Items from a dataset:
+++
Lemma recompute_snoc hash start sibs dirs s d :
  length sibs = length dirs ->
  recompute hash start (combine (sibs ++ [s]) (dirs ++ [d])) =
  if d then HashInternal hash s (recompute hash start (combine sibs dirs))
  else HashInternal hash (recompute hash start (combine sibs dirs)) s.
Proof.
  intros Hlen. unfold recompute.
  rewrite combine_snoc by done. by rewrite fold_left_app.
Qed.

(** ** The invariant of the pairing rounds *)

Section Rounds.
Context (hash : HashStrategy) (L : list addr).

Lemma inv_top_lt H T t : inv hash H L T -> t ∈ T -> t < length H.
Proof.
  intros HI Ht. destruct (inv_top _ _ _ _ HI t Ht) as (nd & Hnd & _).
  by eapply lookup_lt_Some.
Qed.

Lemma merge_inv H done a b rest :
  inv hash H L (done ++ a :: b :: rest) ->
  inv hash (merge hash H a b) L (done ++ length H :: rest).
Proof.
  intros HI.
  assert (Hlt : forall t, t ∈ done ++ a :: b :: rest -> t < length H)
    by (intros t; apply inv_top_lt; done).
  pose proof (inv_nodup _ _ _ _ HI) as Hnd.
  apply NoDup_app in Hnd as (Hnd1 & Hdisj & Hnd2).
  apply NoDup_cons in Hnd2 as (Hab & Hnd2).
  apply NoDup_cons in Hnd2 as (Hb & Hnd2).
  assert (Hne : a <> b) by set_solver.
  destruct (inv_top _ _ _ _ HI a) as (na & Hna & Hpa); [set_solver|].
  destruct (inv_top _ _ _ _ HI b) as (nb & Hnb & Hpb); [set_solver|].
  pose proof (merge_extends hash H a b na nb Hne Hna Hpa Hnb Hpb) as Hext.
  assert (Hla : a < length H) by (by eapply lookup_lt_Some).
  assert (Hlb : b < length H) by (by eapply lookup_lt_Some).
  pose proof (merge_lookup_new hash H a b Hla Hlb) as Hq.
  pose proof (merge_lookup_left hash H a b na Hne Hna) as Ha'.
  pose proof (merge_lookup_right hash H a b nb Hne Hnb) as Hb'.
  assert (Hold : forall t, t ∈ done ++ rest ->
            t <> a /\ t <> b /\ t < length H /\ t ∈ done ++ a :: b :: rest).
  { intros t Ht. apply elem_of_app in Ht as [Ht|Ht].
    - specialize (Hdisj t Ht). repeat split; [set_solver..| |set_solver].
      apply Hlt. set_solver.
    - repeat split; [set_solver..| |set_solver]. apply Hlt. set_solver. }
  assert (Hsplit : forall t, t ∈ done ++ length H :: rest ->
            t = length H \/ t ∈ done ++ rest) by set_solver.
  unfold hash_at in Hq. rewrite Hna, Hnb in Hq.
  split.
  - apply NoDup_app. repeat split; [done| |].
    + intros t Ht Ht'. apply elem_of_cons in Ht' as [->|Ht'].
      * assert (length H < length H); [|lia]. apply Hlt. set_solver.
      * apply (Hdisj t Ht). set_solver.
    + apply NoDup_cons. split; [|done].
      intros Hin. assert (length H < length H); [|lia]. apply Hlt. set_solver.
  - intros t Ht. apply Hsplit in Ht as [->|Ht].
    + eexists. split; [exact Hq|done].
    + destruct (Hold t Ht) as (Hta & Htb & Htl & Ht').
      rewrite merge_lookup_other by done.
      by apply (inv_top _ _ _ _ HI).
  - intros t Ht. apply Hsplit in Ht as [->|Ht].
    + eapply (valid_node _ _ _ _ a b); eauto.
      * apply valid_extends with H; [|done].
        apply (inv_valid _ _ _ _ HI). set_solver.
      * apply valid_extends with H; [|done].
        apply (inv_valid _ _ _ _ HI). set_solver.
    + destruct (Hold t Ht) as (_ & _ & _ & Ht').
      apply valid_extends with H; [|done].
      by apply (inv_valid _ _ _ _ HI).
  - intros l Hl.
    destruct (inv_path _ _ _ _ HI l Hl)
      as (t & sibs & dirs & nl & nt & Ht & Hp & Hnl & Hnt & Hrec).
    destruct (Hext l nl Hnl) as (nl' & Hnl' & Ehl & _).
    pose proof (path_extends _ _ _ _ _ _ Hp Hext) as Hp'.
    pose proof (path_length _ _ _ _ _ Hp) as Hlen.
    destruct (decide (t = a)) as [->|Hta]; [|destruct (decide (t = b)) as [->|Htb]].
    + assert (nt = na) as -> by congruence.
      exists (length H), (sibs ++ [n_h (with_parent (Some (length H)) nb)]),
        (dirs ++ [false]), nl'. eexists.
      split; [set_solver|]. split.
      { eapply path_snoc_left; eauto. }
      repeat split; [done|exact Hq|].
      rewrite recompute_snoc by done. simpl. by rewrite Ehl, Hrec.
    + assert (nt = nb) as -> by congruence.
      exists (length H), (sibs ++ [n_h (with_parent (Some (length H)) na)]),
        (dirs ++ [true]), nl'. eexists.
      split; [set_solver|]. split.
      { eapply path_snoc_right; eauto. simpl. congruence. }
      repeat split; [done|exact Hq|].
      rewrite recompute_snoc by done. simpl. by rewrite Ehl, Hrec.
    + destruct (Hext t nt Hnt) as (nt' & Hnt' & Eht & _).
      exists t, sibs, dirs, nl', nt'.
      split; [set_solver|]. repeat split; try done. congruence.
Qed.

Lemma merge_inv_extends H done a b rest :
  inv hash H L (done ++ a :: b :: rest) -> extends H (merge hash H a b).
Proof.
  intros HI.
  pose proof (inv_nodup _ _ _ _ HI) as Hnd.
  apply NoDup_app in Hnd as (_ & _ & Hnd2).
  apply NoDup_cons in Hnd2 as (Hab & _).
  destruct (inv_top _ _ _ _ HI a) as (na & Hna & Hpa); [set_solver|].
  destruct (inv_top _ _ _ _ HI b) as (nb & Hnb & Hpb); [set_solver|].
  eapply merge_extends; eauto. set_solver.
Qed.

Lemma pair_up_inv lvl : forall done H,
  inv hash H L (done ++ lvl) ->
  inv hash (pair_up hash H lvl).1 L
      (done ++ (pair_up hash H lvl).2 ++ leftover lvl) /\
  extends H (pair_up hash H lvl).1.
Proof.
  induction lvl as [|a|a b lvl IH] using pair_ind; intros done H HI.
  - split; [done|apply extends_refl].
  - split; [done|apply extends_refl].
  - pose proof (merge_inv _ _ _ _ _ HI) as HI'.
    pose proof (merge_inv_extends _ _ _ _ _ HI) as Hext.
    replace (done ++ length H :: lvl) with ((done ++ [length H]) ++ lvl) in HI'
      by (by rewrite <- app_assoc).
    destruct (IH _ _ HI') as [HI'' Hext'].
    cbn [pair_up leftover].
    destruct (pair_up hash (merge hash H a b) lvl) as [H' ps].
    cbn [fst snd] in *. split.
    + by rewrite <- app_assoc in HI''.
    + by eapply extends_trans.
Qed.

Lemma half_up m : (m + 1) / 2 + m / 2 = m.
Proof.
  pose proof (Nat.div_mod_eq m 2) as Hm.
  assert (Hlt : m mod 2 < 2) by (apply Nat.mod_upper_bound; lia).
  destruct (m mod 2) as [|[|?]] eqn:E; [| |lia].
  - replace (m + 1) with (1 + (m / 2) * 2) by lia.
    rewrite Nat.div_add by lia. change (1 / 2) with 0. lia.
  - replace (m + 1) with (0 + (m / 2 + 1) * 2) by lia.
    rewrite Nat.div_add by lia. change (0 / 2) with 0. lia.
Qed.
(** C9, as amended.  Whenever the filter returns, the message and the
    fields other than [args] are unchanged, and either the record is
    unchanged or [args] was a tuple that keeps its length and every
    element before the last.  Filtering the result again returns the same
    result, unless the record was changed and had exactly one positional
    argument. *)
Theorem filter_frame (r r' : LogRecord) (b : bool) :
  LargeRequestBodyFilter.filter r = Ok (b, r') ->
  msg r' = msg r /\ record_fields r' = record_fields r /\
  (r' = r \/
   exists l l', args r = PyTuple l /\ args r' = PyTuple l' /\
     length l' = length l /\
     forall i, (S i < length l)%nat -> l' !! i = l !! i) /\
  (r' = r \/ (forall a, args r <> PyTuple [a]) ->
   LargeRequestBodyFilter.filter r' = Ok (b, r')).
Proof.
  intros H. pose proof H as H0. unfold LargeRequestBodyFilter.filter in H.
  destruct (py_startswith (msg r) "Making request") as [[|]|] eqn:Hs;
    cbn [rbind] in H; [| | discriminate].
  2:{ injection H as <- <-. repeat split; [now left | now intros _]. }
  destruct (py_getitem0 (args r)) as [a0|] eqn:H0a; cbn [rbind] in H;
    [| discriminate].
  destruct (py_getattr a0 "name") as [n|] eqn:Hn; cbn [rbind] in H;
    [| discriminate].
  destruct (py_in_strs n _) eqn:Hin.
  2:{ injection H as <- <-. repeat split; [now left | now intros _]. }
  destruct (args r) as [| | | | |l|l| |] eqn:Ha; try discriminate.
  cbn [py_init_plus_tuple rbind] in H. injection H as <- <-.
  destruct l as [|a l]; [discriminate |]. injection H0a as ->.
  cbn [set_args msg record_fields args].
  split; [reflexivity | split; [reflexivity | split]].
  - right. exists (a0 :: l), (removelast (a0 :: l) ++ [PyStr omitted]).
    split; [reflexivity | split; [reflexivity |]].
    split; [now apply replace_last_length |].
    intros i Hi. now apply replace_last_lookup.
  - intros [Hsame | Hone].
    { rewrite Hsame. cbn [set_args msg record_fields args] in H0.
      rewrite Hsame in H0. exact H0. }
    destruct l as [|a1 l]; [now destruct (Hone a0) |].
    unfold LargeRequestBodyFilter.filter.
    cbn [set_args msg record_fields args]. rewrite Hs. cbn [rbind].
    change (removelast (a0 :: a1 :: l)) with (a0 :: removelast (a1 :: l)).
    cbn [app py_getitem0 rbind]. rewrite Hn. cbn [rbind]. rewrite Hin.
    cbn [py_init_plus_tuple rbind set_args msg record_fields args].
    change (a0 :: removelast (a1 :: l) ++ [PyStr omitted])
      with ((a0 :: removelast (a1 :: l)) ++ [PyStr omitted]).
    now rewrite removelast_last.
Qed.

(** [filter_frame] at the record of a [CreateFunction] call, which has
    three positional arguments. *)
Lemma filter_frame_witness :
  (msg upload_record_redacted = msg upload_record /\
   record_fields upload_record_redacted = record_fields upload_record) /\
  LargeRequestBodyFilter.filter upload_record_redacted
  = Ok (true, upload_record_redacted).
Proof.
  destruct (filter_frame upload_record upload_record_redacted true eq_refl)
    as (Hm & Hf & _ & Hidem).
  split; [now split |]. apply Hidem. right. intros a H. discriminate H.
Defined.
+++
**Exercise instructions**
Retype only the lines above between the line with "destruct (py_in_strs n _) eqn:Hin." and the line with "cbn [py_init_plus_tuple rbind]", counting those two lines as well, and keep every character as it is.

**Completed task**
  destruct (py_in_strs n _) eqn:Hin.
  2:{ injection H as <- <-. repeat split; [now left | now intros _]. }
  destruct (args r) as [| | | | |l|l| |] eqn:Ha; try discriminate.
  cbn [py_init_plus_tuple rbind] in H. injection H as <- <-.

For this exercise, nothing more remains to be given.